(The data begins)

Lemma pending_chunks_active s p chunks l :
  pending_chunks s p chunks = Some l -> forall x, x ∈ l.*2 -> x ∈ chunks.
Proof.
  revert l. induction chunks as [|c chunks IH]; intros l Hl; cbn [pending_chunks] in Hl.
  { by simplify_eq. }
  destruct (match zget (chunk_states_ s) c with Some _ => _ | None => _ end).
  - destruct (zget (availability_ s) c) as [a|]; [|done]. cbn [mbind option_bind] in Hl.
    destruct (pending_chunks s p chunks) as [l'|]; [|done]. cbn [mbind option_bind] in Hl.
    simplify_eq. intros x [->|Hx]%elem_of_cons; [by left|]. right. by eapply IH.
  - intros x Hx. right. by eapply IH.
Qed.

(** C17: Scheduling never requests a sub-block twice: the requests issued for
    a peer are of distinct sub-blocks that were not requested, of chunks that
    are not complete and that the peer has, while it is not choking and has
    fewer than three timeouts in a row.  Exactly these are then marked as
    requested, the peer's counter grows by their number and stays within its
    cap, and no other peer is touched. *)
Theorem schedule_requests_once speed sizes s pos p now s' i :
  zlength sizes < 2 ^ 32 -> Forall is_u32 sizes -> reach speed sizes s ->
  peer_slots_ s !! pos = Some p -> is_u32 (pending_requests p) -> is_u32 (pipeline_cap p) ->
  try_schedule_for_peer s pos now = Some (s', i) ->
  exists reqs, issues s s' pos (effective_cap_of s p) reqs /\
    i = negb (bool_decide (reqs = [])) /\
    forall x, x ∈ reqs -> eligible p x.1 = true /\ x.1 ∈ active_chunks_ s.
Proof.
  intros Hn Hs Hr Hp Hu Hcap. pose proof (reach_wf _ _ _ Hn Hs Hr) as Hw.
  unfold try_schedule_for_peer. rewrite Hp. cbn [mbind option_bind].
  assert (is_u32 (effective_cap_of s p)) as Hecap.
  { unfold effective_cap_of. destruct (_ && _); [|done]. unfold is_u32 in *. lia. }
  destruct (_ <=? _).
  { intros [= <- <-]. exists []. split; [by apply issues_nil|]. split; [done|].
    intros x Hx. by apply elem_of_nil in Hx. }
  destruct (pending_chunks s p (active_chunks_ s)) as [l|] eqn:Hl; [|done].
  cbn [mbind option_bind]. intros Hrun.
  destruct (chunk_loop_issues now _ (sort_by fst l) s pos p false s' i Hw Hp Hu Hecap Hrun)
    as (reqs & Hiss & Hi & Hel).
  exists reqs. split_and!; [done|done|]. intros x Hx. destruct (Hel x Hx) as [He Hin].
  split; [done|]. eapply pending_chunks_active; [exact Hl|].
  by rewrite sort_by_perm in Hin.
Qed.

(** ** Choice of the peer *)
#[export] Instance better_eq_preorder : PreOrder better_eq.
Proof.
  split; [intros x; right; lia|]. unfold better_eq. intros x y z. lia.
Qed.

Definition entry (ls : Z) (p : PeerSlot) : Z * Z * Z := (score ls p, slot_id p, peer_have_count p).

Lemma best_loop_spec ls c peers : forall best,
  let r := best_loop ls c peers best in
  better_eq r best /\
  (r = best \/ exists p, p ∈ peers /\ eligible p c = true /\ r = entry ls p) /\
  (forall q, q ∈ peers -> eligible q c = true -> better_eq r (entry ls q)).
Proof.
  induction peers as [|p peers IH]; intros [[bs bslot] bh].
  { cbn. split_and!; [reflexivity|by left|]. intros q Hq. by apply elem_of_nil in Hq. }
  cbn [best_loop]. set (next := if eligible p c then _ else _).
  assert (better_eq next (bs, bslot, bh) /\
    (next = (bs, bslot, bh) \/ eligible p c = true /\ next = entry ls p) /\
    (eligible p c = true -> better_eq next (entry ls p))) as (Hb1 & Hc1 & He1).
  { subst next. destruct (eligible p c); [|split_and!; [reflexivity|by left|done]].
    destruct ((bs <? score ls p) || _) eqn:E; unfold better_eq, entry; cbn; split_and!; auto; lia. }
  clearbody next. destruct (IH next) as (Hb2 & Hc2 & He2). cbv zeta. split_and!.
  - by etrans.
  - destruct Hc2 as [->|(q & Hq & Hel & ->)]; [|right; exists q; split; [by right|done]].
    destruct Hc1 as [->|[Hel ->]]; [by left|]. right. exists p. split; [by left|done].
  - intros q [->|Hq]%elem_of_cons Hel; [|by apply He2]. etrans; [exact Hb2|]. by apply He1.
Qed.
(** The record with every field named, from which the updates
    [{ s with field := v }] are derived. *)
Definition session_eta (s : PeerSession) : PeerSession := {|
  info_hash_ := info_hash_ s; local_speed_mbps_s := local_speed_mbps_s s;
  local_listen_port_ := local_listen_port_ s; state_ := state_ s; outbound_ := outbound_ s;
  remote_ep_ := remote_ep_ s;
  handshake_sent_ := handshake_sent_ s; remote_speed_mbps_ := remote_speed_mbps_ s;
  remote_listen_port_ := remote_listen_port_ s; remote_bitfield_ := remote_bitfield_ s;
  peer_choking_me_ := peer_choking_me_ s; choking_peer_ := choking_peer_ s;
  peer_interested_ := peer_interested_ s; am_interested_ := am_interested_ s;
  write_queue_ := write_queue_ s; is_writing_ := is_writing_ s; in_flight_ := in_flight_ s;
  wire_ := wire_ s; pending_requests_ := pending_requests_ s; pipeline_cap_ := pipeline_cap_ s;
  slot_id_ := slot_id_ s; io_pool_ := io_pool_ s; file_fd_ := file_fd_ s;
  chunk_offsets_ := chunk_offsets_ s; on_pex_peer_ := on_pex_peer_ s;
  on_pex_remove_ := on_pex_remove_ s; on_handshake_done_ := on_handshake_done_ s;
  on_request_timeout_ := on_request_timeout_ s; on_disconnect_ := on_disconnect_ s;
  cancelled_set_ := cancelled_set_ s; pending_times_ := pending_times_ s;
  consecutive_timeouts_ := consecutive_timeouts_ s;
  timeout_count_this_cycle_ := timeout_count_this_cycle_ s;
  pipeline_eval_cycles_ := pipeline_eval_cycles_ s; avg_latency_us_ := avg_latency_us_ s;
  last_eval_time_ := last_eval_time_ s;
  recv_bytes_since_last_choke_ := recv_bytes_since_last_choke_ s;
  sent_bytes_since_last_choke_ := sent_bytes_since_last_choke_ s;
  download_rate_kbps_ := download_rate_kbps_ s; upload_rate_kbps_ := upload_rate_kbps_ s;
  last_download_eval_time_ := last_download_eval_time_ s;
  last_upload_eval_time_ := last_upload_eval_time_ s; use_sendfile_ := use_sendfile_ s;
  closed_ := closed_ s; events_ := events_ s;
|}.
Lemma unquoted_dec n : 0 <= n -> unquoted (print_dec n).
Proof. intros Hn. destruct (print_dec_spec n Hn) as [Hd _]. by apply (forall_unquoted is_digit). Qed.

Lemma unquoted_app a b : unquoted a -> unquoted b -> unquoted (a ++ b).
Proof. unfold unquoted. rewrite elem_of_app. tauto. Qed.

Lemma unquoted_check s : bool_decide (quote ∈ s) = false -> unquoted s.
Proof. by intros H%bool_decide_eq_false. Qed.

#[local] Hint Resolve unquoted_dec unquoted_app : thinbt.
#[local] Hint Extern 1 (unquoted _) => (apply unquoted_check; reflexivity) : thinbt.

Lemma hex_ne h s : hex_text h -> Exists (fun c => hex_char c = false) s -> s <> h.
Proof. intros [_ Hh] Hs ->. rewrite Exists_exists in Hs. destruct Hs as (c & Hin & Hc).
  rewrite Forall_forall in Hh. apply Hh in Hin. congruence. Qed.

Lemma announce_request_pieces c :
  announce_request c = pieces
    [txt "{"; txt "op"; txt ":"; txt "announce"; txt ","; txt "info_hash"; txt ":"; info_hash_hex_ c;
     txt ","; txt "port"; txt ":" ++ print_dec (client_port_ c) ++ txt ","; txt "speed_mbps";
     txt ":" ++ print_dec (client_speed_ c) ++ txt "}" ++ [newline]].
Proof. unfold announce_request. cbn. rewrite <-!app_assoc. reflexivity. Qed.

Lemma no_match_notin k t pre rest : k ∉ pre -> no_match k t pre rest.
Proof.
  induction pre as [|w pre IH]; [done|]. rewrite not_elem_of_cons. intros [H1 H2]. cbn.
  split; [done|auto].
Qed.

(The data ends)

### Exercise description
From the data above, reproduce word for word the lines running from the line with "exists reqs, issues" to the line with "[|split_and!; [reflexivity|by left|done]].", ends included.

### Response to the exercise
  exists reqs, issues s s' pos (effective_cap_of s p) reqs /\
    i = negb (bool_decide (reqs = [])) /\
    forall x, x ∈ reqs -> eligible p x.1 = true /\ x.1 ∈ active_chunks_ s.
Proof.
  intros Hn Hs Hr Hp Hu Hcap. pose proof (reach_wf _ _ _ Hn Hs Hr) as Hw.
  unfold try_schedule_for_peer. rewrite Hp. cbn [mbind option_bind].
  assert (is_u32 (effective_cap_of s p)) as Hecap.
  { unfold effective_cap_of. destruct (_ && _); [|done]. unfold is_u32 in *. lia. }
  destruct (_ <=? _).
  { intros [= <- <-]. exists []. split; [by apply issues_nil|]. split; [done|].
    intros x Hx. by apply elem_of_nil in Hx. }
  destruct (pending_chunks s p (active_chunks_ s)) as [l|] eqn:Hl; [|done].
  cbn [mbind option_bind]. intros Hrun.
  destruct (chunk_loop_issues now _ (sort_by fst l) s pos p false s' i Hw Hp Hu Hecap Hrun)
    as (reqs & Hiss & Hi & Hel).
  exists reqs. split_and!; [done|done|]. intros x Hx. destruct (Hel x Hx) as [He Hin].
  split; [done|]. eapply pending_chunks_active; [exact Hl|].
  by rewrite sort_by_perm in Hin.
Qed.

(** ** Choice of the peer *)
#[export] Instance better_eq_preorder : PreOrder better_eq.
Proof.
  split; [intros x; right; lia|]. unfold better_eq. intros x y z. lia.
Qed.

Definition entry (ls : Z) (p : PeerSlot) : Z * Z * Z := (score ls p, slot_id p, peer_have_count p).

Lemma best_loop_spec ls c peers : forall best,
  let r := best_loop ls c peers best in
  better_eq r best /\
  (r = best \/ exists p, p ∈ peers /\ eligible p c = true /\ r = entry ls p) /\
  (forall q, q ∈ peers -> eligible q c = true -> better_eq r (entry ls q)).
Proof.
  induction peers as [|p peers IH]; intros [[bs bslot] bh].
  { cbn. split_and!; [reflexivity|by left|]. intros q Hq. by apply elem_of_nil in Hq. }
  cbn [best_loop]. set (next := if eligible p c then _ else _).
  assert (better_eq next (bs, bslot, bh) /\
    (next = (bs, bslot, bh) \/ eligible p c = true /\ next = entry ls p) /\
    (eligible p c = true -> better_eq next (entry ls p))) as (Hb1 & Hc1 & He1).
  { subst next. destruct (eligible p c); [|split_and!; [reflexivity|by left|done]].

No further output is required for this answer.